Ringo Starr, nell’immaginario collettivo, è sempre stato il batterista dei Beatles, che ha collaborato con gli altri musicisti nella creazione della celebre band di Liverpool. In realtà, come la storia ha dimostrato, dal 1962 al 1970, il batterista, cantautore, compositore, attore e pittore britannico abbia collaborato, nell’ambito delle sorti della formazione, anche divenendo talvolta cantante principale o corista dei Beatles, addirittura in alcune occasioni scrivendo dei testi che hanno fatto la storia, come nel caso di Don’t pass me by e Octopu’s Garden. Tutte queste abilità sono divenute fondamentali a seguito dello scioglimento dei Beatles, che ha portato tutti i singoli membri della band ad intraprendere una carriera da solista.

Ringo Starr, nello specifico, ha intrapreso una carriera individuali che ancora oggi è ricca di prodotti e che l’ha portato a realizzare canzoni di grande livello, scrivendole direttamente o essendo aiutato proprio in quest’ambito, addirittura intraprendendo una discreta carriera cinematografica che lo ha portato a figurare all’interno di numerosi titoli, soprattutto se documentari.
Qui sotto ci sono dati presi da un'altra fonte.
(** A modification added by thread [i]: the old values count what they counted, the new one
    counts the thread as well, or no longer. *)
Lemma inv_modify s i th th' d g' v' :
  inv s -> threads s !! i = Some th -> fetchAdd (guard s) (view th) d = (g', v') ->
  let n := length (inFlight (guard s)) in
  (forall k, (k < n)%nat -> openAt k th' = openAt k th) ->
  Z.of_nat (openAt n th') = Z.of_nat (openAt n th) + d ->
  (forall nw, inFlight g' !! n = Some (nw, v') -> thread_ok g' th') ->
  inv (mkSystem g' (<[i := th']> (threads s)) (destructor s) (dview s)).
Proof.
  intros [Hne Hf Ha Hv Hw Ht Hd] Hi E n Hold Hnew Hok. unfold fetchAdd in E.
  destruct (last (inFlight (guard s))) as [[m w]|] eqn:El;
    [|apply last_None in El; contradiction].
  pose proof (last_length _ _ El) as Hl. fold n in Hl, E. simpl in E. injection E as <- <-.
  pose proof (Forall_lookup_1 _ _ _ _ Ht Hi) as Hthi.
  set (v' := join (join (view th) w) (mkView 0 n)) in *.
  assert (Hn : (inFlight (guard s) ++ [(m + d, v')]) !! n = Some (m + d, v'))
    by (by rewrite lookup_app_r, Nat.sub_diag by done).
  constructor; simpl; [destruct (inFlight (guard s)); done | done | done | | | | ].
  - intros k nk wk Hk. apply lookup_app_Some in Hk as [Hk|[Hge Hk]].
    + rewrite (Hv k nk wk Hk). pose proof (lookup_lt_Some _ _ _ Hk) as Hlt.
      pose proof (sum_insert (openAt k) (threads s) i th th' Hi). rewrite (Hold k) in H by done. lia.
    + apply list_lookup_singleton_Some in Hk as [Hk E]. simplify_eq.
      assert (k = n) as -> by (unfold n; lia).
      pose proof (sum_insert (openAt n) (threads s) i th th' Hi) as Hs.
      rewrite (sum_same (openAt n) (openAt (n - 1)) (threads s)) in Hs
        by (eapply Forall_impl; [exact Ht | intros x Hx; by apply openAt_last]).
      rewrite (Hv _ _ _ Hl). lia.
  - intros j k nj wj nk wk Hj Hk Hjk.
    apply lookup_app_Some in Hk as [Hk|[Hge Hk]].
    + rewrite lookup_app_l in Hj by (apply lookup_lt_Some in Hk; lia). by apply (Hw j k nj wj nk wk).
    + apply list_lookup_singleton_Some in Hk as [Hk E]. simplify_eq.
      apply lookup_app_Some in Hj as [Hj|[_ Hj]].
      * transitivity w; [apply (Hw j (n - 1)%nat nj wj m w Hj Hl); apply lookup_lt_Some in Hj; unfold n; lia|].
        by transitivity (join (view th) w).
      * apply list_lookup_singleton_Some in Hj as [_ Hj]. by simplify_eq.
  - apply Forall_insert; [|by apply (Hok (m + d))].
    eapply Forall_impl; [exact Ht|]. intros x Hx. eapply thread_ok_grow; [done | exact Hx].
  - intros t Hdt. destruct (Hd t Hdt) as (wt & Ht' & Hb). exists wt.
    split; [by apply lookup_app_l_Some | done].
Qed.

(** A step that changes one thread and no modification. *)
Lemma inv_thread s i th th' :
  inv s -> threads s !! i = Some th -> incAt th' = incAt th -> decAt th' = decAt th ->
  thread_ok (guard s) th' ->
  inv (mkSystem (guard s) (<[i := th']> (threads s)) (destructor s) (dview s)).
Proof.
  intros [Hne Hf Ha Hv Hw Ht Hd] Hi Ei Ed Hok. constructor; simpl; try done.
  - intros k n w Hk. rewrite (Hv k n w Hk).
    pose proof (sum_insert (openAt k) (threads s) i th th' Hi) as Hs.
    assert (openAt k th' = openAt k th) by (unfold openAt; by rewrite Ei, Ed). lia.
  - by apply Forall_insert.
Qed.

(** Every access of a callback thread keeps the invariant. *)
Lemma inv_scope s i th t g' th' :
  inv s -> threads s !! i = Some th -> scopeStep (guard s) th t = Some (g', th') ->
  inv (mkSystem g' (<[i := th']> (threads s)) (destructor s) (dview s)).
Proof.
  intros Hinv Hi E. pose proof (Forall_lookup_1 _ _ _ _ (inv_threads s Hinv) Hi) as Hok.
  unfold scopeStep in E. unfold thread_ok in Hok. destruct (pc th) eqn:Epc.
  - unfold acquireLoad in E. destruct (loadAlive (guard s) (view th) t) as [[b v]|]; simplify_eq/=.
    apply inv_thread with (th := th); try done. unfold thread_ok. simpl. destruct b; naive_solver.
  - unfold acquireAdd in E. destruct (fetchAdd (guard s) (view th) 1) as [g v] eqn:Ef. simplify_eq.
    destruct Hok as [Hi0 Hd0].
    eapply inv_modify; [done | done | exact Ef | | | ]; unfold openAt; simpl; rewrite ?Hi0, ?Hd0.
    + intros k Hk. by rewrite (proj2 (Nat.leb_gt _ _)).
    + by rewrite (proj2 (Nat.leb_le _ _)).
    + intros m Hm. exists (length (inFlight (guard s))). split_and!; [done | done | by eapply lookup_lt_Some].
  - unfold acquireRecheck in E. destruct (loadAlive (guard s) (view th) t) as [[b v]|]; simplify_eq/=.
    apply inv_thread with (th := th); try done. unfold thread_ok. simpl. destruct b; naive_solver.
  - simplify_eq. apply inv_thread with (th := th); try done.
  - unfold release in E. destruct (fetchAdd (guard s) (view th) (-1)) as [g v] eqn:Ef. simplify_eq.
    destruct Hok as (k & Hk & Hd0 & Hlt).
    eapply inv_modify; [done | done | exact Ef | | | ]; unfold openAt; simpl; rewrite ?Hk, ?Hd0.
    + intros k' Hk'. rewrite (proj2 (Nat.ltb_lt _ _) Hk'). by rewrite andb_true_r.
    + rewrite Nat.ltb_irrefl, andb_false_r. by rewrite (proj2 (Nat.leb_le _ _)) by lia.
    + intros m Hm. right. by exists k, (length (inFlight (guard s))), m, v.
  - done.
Qed.

Lemma inv_step s s' : inv s -> step s s' -> inv s'.
Proof.
  intros Hinv Hs. destruct Hs as [s|s i th t g' th' Hi E|s g' v' Hn E|s t x d' v' Hwt E|s i th v Hi Hpc _|s v _].
  - destruct Hinv as [Hne Hf Ha Hv Hw Ht Hd]. constructor; simpl; try done.
    + intros k n w Hk. rewrite sum_list_with_app. simpl. rewrite (Hv k n w Hk). lia.
    + apply Forall_app. by split; [|repeat constructor].
  - by eapply inv_scope.
  - destruct Hinv as [Hne Hf Ha Hv Hw Ht Hd]. unfold shutdownStore in E. simplify_eq.
    constructor; simpl; try done; [rewrite length_app; lia|].
    intros t b w Hl Hpos. apply lookup_app_Some in Hl as [Hl|[_ Hl]]; [by eapply Ha|].
    apply list_lookup_singleton_Some in Hl as [_ Hl]. by simplify_eq.
  - destruct Hinv as [Hne Hf Ha Hv Hw Ht Hd]. unfold shutdownWait, loadFlight in E.
    destruct (seenFlight (dview s) <=? t)%nat; [|done].
    destruct (inFlight (guard s) !! t) as [[n w]|] eqn:El; simplify_eq.
    constructor; simpl; try done. intros t' Ed.
    destruct (n =? 0) eqn:En; [apply Z.eqb_eq in En | by destruct x]. simplify_eq.
    exists w. split; [done|]. by transitivity (join (dview s) w).
  - pose proof (Forall_lookup_1 _ _ _ _ (inv_threads s Hinv) Hi) as Hok.
    apply inv_thread with (th := th); try done. unfold thread_ok in *. simpl. by destruct (pc th).
  - destruct Hinv as [Hne Hf Ha Hv Hw Ht Hd]. constructor; simpl; try done.
    intros t Ed. destruct (Hd t Ed) as (w & Hw' & Hb). exists w.
    split; [done|]. by transitivity (dview s).
Qed.

Lemma inv_initSystem : inv initSystem.
Proof.
  constructor; simpl.
  - done.
  - lia.
  - intros [|t] b w H Hpos; [lia | by destruct t].
  - intros [|k] n w H; [by simplify_eq/= | by destruct k].
  - intros [|j] [|k] n w n' w' Hj Hk Hle; simplify_eq/=; done.
  - constructor.
  - done.
Qed.

Lemma inv_reachable s s' : inv s -> rtc step s s' -> inv s'.
Proof. intros H0 H. induction H; eauto using inv_step. Qed.

(** ** What a drain promises *)

(** A thread that [inFlight] counts. *)
Definition counted (th : Thread) : nat :=
  match pc th with Counted | Inside | Leaving => 1 | _ => 0 end.

(** At the newest modification exactly the counted threads are open. *)
Lemma counted_open g th :
  inFlight g <> [] -> thread_ok g th -> openAt (length (inFlight g) - 1) th = counted th.
Proof.
  intros Hne. assert (0 < length (inFlight g))%nat by (destruct (inFlight g); [done | simpl; lia]).
  unfold thread_ok, openAt, counted. destruct (pc th); intros Hok.
  1-2: by destruct Hok as [-> _].
  1-3: destruct Hok as (k & -> & -> & Hk); by rewrite (proj2 (Nat.leb_le _ _)) by lia.
  destruct Hok as [[-> _]|(k & d & n & w & -> & -> & Hkd & Hd & _)]; [done|].
  apply lookup_lt_Some in Hd. by rewrite (proj2 (Nat.ltb_ge _ _)), andb_false_r by lia.
Qed.

Lemma inv_last s n w :
  inv s -> last (inFlight (guard s)) = Some (n, w) -> n = Z.of_nat (sum_list_with counted (threads s)).
Proof.
  intros Hinv Hl. rewrite (inv_value s Hinv _ _ _ (last_length _ _ Hl)). f_equal. apply sum_same.
  eapply Forall_impl; [exact (inv_threads s Hinv)|]. intros th Hth.
  apply counted_open; [by apply inv_some | done].
Qed.

(** A scope that the value read by [shutdown] covers is closed, and the destructor knows what
    its thread knew when it left. *)
Lemma drained_covers s t i th k :
  inv s -> destructor s = Drained t -> threads s !! i = Some th ->
  incAt th = Some k -> (k <= t)%nat -> pc th = Done /\ below (view th) (dview s).
Proof.
  intros Hinv Hd Hi Hk Hle. destruct (inv_drained s Hinv t Hd) as (w & Hw & Hb).
  pose proof (inv_value s Hinv _ _ _ Hw) as Hz.
  assert (Ho : openAt t th = 0%nat) by (apply (sum_zero (openAt t) (threads s) i th); [lia | exact Hi]).
  pose proof (Forall_lookup_1 _ _ _ _ (inv_threads s Hinv) Hi) as Hok.
  unfold openAt in Ho. rewrite Hk in Ho. unfold thread_ok in Hok.
  apply Nat.leb_le in Hle. rewrite Hle in Ho.
  destruct (pc th); try (destruct Hok; congruence);
    try (destruct Hok as (? & ? & E & _); by rewrite E in Ho).
  split; [done|].
  destruct Hok as [[? _]|(k' & d & n & w' & ? & E & _ & Hd' & Hb')]; [congruence|].
  rewrite E in Ho. simpl in Ho. destruct (t <? d)%nat eqn:Ed; [done|]. apply Nat.ltb_ge in Ed.
  transitivity w'; [done|]. transitivity w; [|done]. by eapply (inv_views s Hinv).
Qed.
Oggi, dopo anni di celebre carriera, il batterista dei Beatles ha ammesso di non avere abbastanza talento per scrivere da solo le canzoni che hanno fatto la storia, dovendo naturalmente essere aiutato in questo.

Le dichiarazioni di Ringo Starr sul suo talento

Nonostante il suo innegabile talento, Ringo Starr sa benissimo di non poter fronteggiare i più grandi cantanti e cantautori della storia della musica, anche perché le sue attitudini artistiche erano e sono completamente diverse rispetto al cantautorato. Per questo motivo, a seguito dello scioglimento dei Beatles, nonostante abbia intrapreso una carriera che l’ha portato ad essere anche cantante e cantautore, Ringo Starr è sempre stato aiutato da altri artisti, soprattutto nell’ambito della realizzazione di brani pop o che potessero ottenere successo nelle principali classifiche di vendita, come quella britannica e quella statunitense.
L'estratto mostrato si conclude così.